Меньших братиков... Их мама рушниками к себе привязывала, а старшие сами бежали. Когда ты маленький... Ты живешь в другом мире, ты не смотришь с высоты, а живешь близко к земле. Самолеты еще страшнее, бомбы еще страшнее. Я помню, как завидовал жучкам: они такие маленькие, что всегда могут где-нибудь скрыться, в землю заползут... Мне представлялось, что, когда умру, то стану зверем, убегу в лес.
Самолеты нас расстреливают...
Двоюродная моя сестра, ей было десять лет, несла нашего братика трех лет. Бежала-бежала, сил не хватило, и она упала. И пролежали они в снегу всю ночь, и он замерз, а она жить осталась. Выкопали ямку его похоронить, она не дает: «Мишенька, не умирай! Зачем ты умираешь?»
Убежали мы от немцев и жили в болоте... На островках... Курени себе построили и в них жили. Курени – это такие буданчики: одни голые бревна и дырка вверху... Для дыма... А внизу – земля. Вода. И зимой, и летом там жили. На сосновых ветках спали. Вернулись раз с мамой из леса в деревню, хотели что-нибудь в своей хате взять. Там – немцы. Кто пришел, всех согнали в школу. Поставили на колени и направили на нас пулеметы. И мы, дети, одного роста с пулеметами.
Слышим: в лесу стреляют. Немцы: «Партизаны! Партизаны!» – И к машинам. Быстро уехали. А мы – в лес.

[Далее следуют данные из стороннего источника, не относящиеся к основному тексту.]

Lemma joined_cases bs1 n bs2 bs1' m bs2' m' :
  (last_free bs1 = true /\ bs1 = bs1' ++ [(m - n, true)]) \/ (last_free bs1 = false /\ bs1' = bs1 /\ m = n) ->
  (head_free bs2 = true /\ bs2 = (m' - m, true) :: bs2') \/ (head_free bs2 = false /\ bs2' = bs2 /\ m' = m) ->
  joined bs1 n bs2 = bs1' ++ (m', true) :: bs2'.
Proof.
  intros H1 H2. unfold joined.
  assert ((match last bs1 with Some (k, true) => (removelast bs1, k + n) | _ => (bs1, n) end) = (bs1', m)) as ->.
  { destruct H1 as [[_ ->]|(Hl & -> & ->)].
    - rewrite last_snoc, removelast_last. f_equal. lia.
    - unfold last_free in Hl. destruct (last bs1) as [[k []]|]; done. }
  destruct H2 as [[_ ->]|(Hh & -> & ->)].
  - do 3 f_equal. lia.
  - destruct bs2 as [|[k []] bs2]; done.
Qed.

(** The bookkeeping of [brel] before the block is released. *)
Lemma brel_prologue s base bs1 n bs2 fl :
  pool s base (bs1 ++ (n, false) :: bs2) fl ->
  exists s1, hdrs s1 = hdrs s /\ (BufStats = true -> totalloc s1 = used bs1 + used bs2) /\
    (compfcn s1 = 0 /\ acqfcn s1 = 0 /\ relfcn s1 = 0) /\
    forall B (k : unit -> M heap B) v, bsize v = - n ->
      bind (stat (bind (modify (fun h => h <| totalloc := s32 (totalloc h + bsize v) |>)) (fun _ =>
                  bind get (fun h => assert (0 <=? totalloc h) "totalloc >= 0")))) k
        (if BufStats then s <| numrel := s32 (numrel s + 1) |> else s) = k tt s1.
Proof.
  intros Hp. destruct (pool_open _ _ _ _ _ _ _ Hp) as (q & H1 & Ht & Hn & Ht2 & Hs & Hb & H2 & U1 & U2 & U3).
  pose proof (pool_total _ _ _ _ Hp) as (_ & _ & U4). pose proof Hp as [_ _ _ _ _ _ P7 P8].
  rewrite used_app in P7, U4. simpl in P7, U4. unfold stat. destruct BufStats.
  - exists (s <| numrel := s32 (numrel s + 1) |> <| totalloc := used bs1 + used bs2 |>).
    split_and!; [done | done | apply P8 .. |]. intros B k v Hv.
    rewrite hrun_assoc, hrun_modify, hrun_assoc, hrun_get. hred. rewrite Hv, P7 by done.
    rewrite s32_small by lia. rewrite hrun_assert by (apply Z.leb_le; lia). f_equal. f_equal. lia.
  - exists s. split_and!; [done | done | apply P8 .. |]. done.
Qed.

Lemma brel_runs s base bs1 n bs2 fl :
  pool s base (bs1 ++ (n, false) :: bs2) fl ->
  exists s' fl', brel (base + total bs1 + 8) s = Ret tt s' /\ pool s' base (joined bs1 n bs2) fl'.
Proof.
  intros Hp. destruct (pool_open _ _ _ _ _ _ _ Hp) as (q & H1 & Ht & Hn & Ht2 & Hs & Hb & H2 & U1 & U2 & U3).
  set (b := base + total bs1) in *. unfold stored, tag in Hb, H2. simpl in Hb, H2.
  destruct (sizes_header _ _ _ _ Hb) as (v & Hv & Ep & Es). destruct (layout_prev _ _ _ _ H2) as (w & Hw & Ew).
  destruct (brel_prologue _ _ _ _ _ _ Hp) as (s1 & E1 & Eu & En & Hrun).
  pose proof Hp as [P1 P2 P3 P4 P5 P6 _ _]. unfold freelist in P1.
  assert (Hstart : forall k : unit -> M heap unit, bind (stat (modify (fun h => h <| numrel := s32 (numrel h + 1) |>))) k s =
    k tt (if BufStats then s <| numrel := s32 (numrel s + 1) |> else s)) by (intros k; unfold stat; by destruct BufStats).
  unfold brel. rewrite Hstart. set (s0 := if BufStats then _ else _) in *.
  assert (E0 : hdrs s0 = hdrs s) by (unfold s0; by destruct BufStats).
  rewrite hrun_assert by (apply negb_true_iff, Z.eqb_neq; unfold b; lia).
  replace (b + 8 - sizeof_bhead) with b by (unfold sizeof_bhead; lia).
  rewrite (hrun_hdr b v) by by rewrite E0. rewrite (proj2 (Z.eqb_neq (bsize v) 0)), andb_false_r by lia.
  rewrite hrun_assert by (apply Z.ltb_lt; lia). replace (b - bsize v) with (b + n) by lia.
  rewrite (hrun_hdr _ w) by by rewrite E0. rewrite hrun_assert by (by apply Z.eqb_eq). rewrite (Hrun _ _ _ Es).
  assert (Hsh : shape (hdrs s1) base (bs1 ++ (n, false) :: bs2) fl) by (rewrite E1; by split).
  destruct (release_back_ok _ _ _ _ _ _ Hsh) as (h2 & bs1' & m & fl2 & R1 & L1 & C1).
  rewrite (bind_Ret _ _ _ _ _ R1). set (s2 := s1 <| hdrs := h2 |>).
  destruct (join_next_ok s2 base bs1' m bs2 fl2 L1) as (h3 & m' & r & bs2' & fl3 & R2 & L2 & Hh & C2).
  rewrite (bind_Ret _ _ _ _ _ R2). unfold s2. hred. rewrite (joined_cases _ _ _ _ _ _ _ C1 C2).
  pose proof L2 as [_ _ (q3 & _ & Hs3) _ Hl3 _ _ _].
  destruct (sizes_header _ _ _ _ Hs3) as (v3 & Hv3 & _ & Es3).
  assert (exists w3, h3 !! (base + total bs1' + m') = Some w3 /\ bsize w3 < 0) as (w3 & Hw3 & Hneg).
  { destruct bs2' as [|[k fr] bs2']; simpl in Hl3, Hh; [|subst fr; destruct Hl3 as (Hk & Hl3 & _)];
      destruct (sizes_header _ _ _ _ Hl3) as (w3 & Hw3 & _ & E); exists w3; split; try done; rewrite E;
      unfold ESent, stored; simpl in *; lia. }
  rewrite (hrun_hdr _ w3) by exact Hw3. rewrite hrun_assert by (by apply Z.ltb_lt).
  rewrite (hrun_hdr _ v3) by exact Hv3. rewrite (hrun_set_hdr _ w3) by exact Hw3. rewrite hrun_get. hred.
  destruct En as (En1 & En2 & En3). rewrite En3, andb_false_r. rewrite Es3.
  eexists _, fl3. split; [done|]. destruct (loose_close _ _ _ _ _ _ _ L2 Hh). split; try done.
  intros Hst. simpl. rewrite Eu by done.
  destruct C1 as [[_ ->]|(_ & -> & ->)], C2 as [[_ ->]|(_ & -> & ->)]; rewrite !used_app; simpl; lia.
Qed.
End Release.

После войны я боялся железа. Лежит осколок, а у меня страх, что он еще раз взорвется. Соседская девочка – три года и два месяца... Я запомнил... Мама ее над гробом повторяла: «Три года и два месяца... Три года и два месяца...» Она нашла «лимонку»... И стала качать, как куклу... В тряпки завернула и качает. Граната маленькая, как игрушка, только тяжелая. Мать добежать не успела...
После войны в нашей деревне Старые Головчицы Петриковского района еще два года хоронили детей. Военное железо валялось всюду. Подбитые черные танки, бронетранспортеры. Куски мин, бомб... А у нас же игрушек не было... Потом его начали собирать и отправлять куда-то на заводы. Мама объяснила, что из этого железа начнут отливать трактора. Станки, швейные машинки... Если я видел новый трактор, я не подходил к нему, ждал, что он взорвется. И станет черным, как танк...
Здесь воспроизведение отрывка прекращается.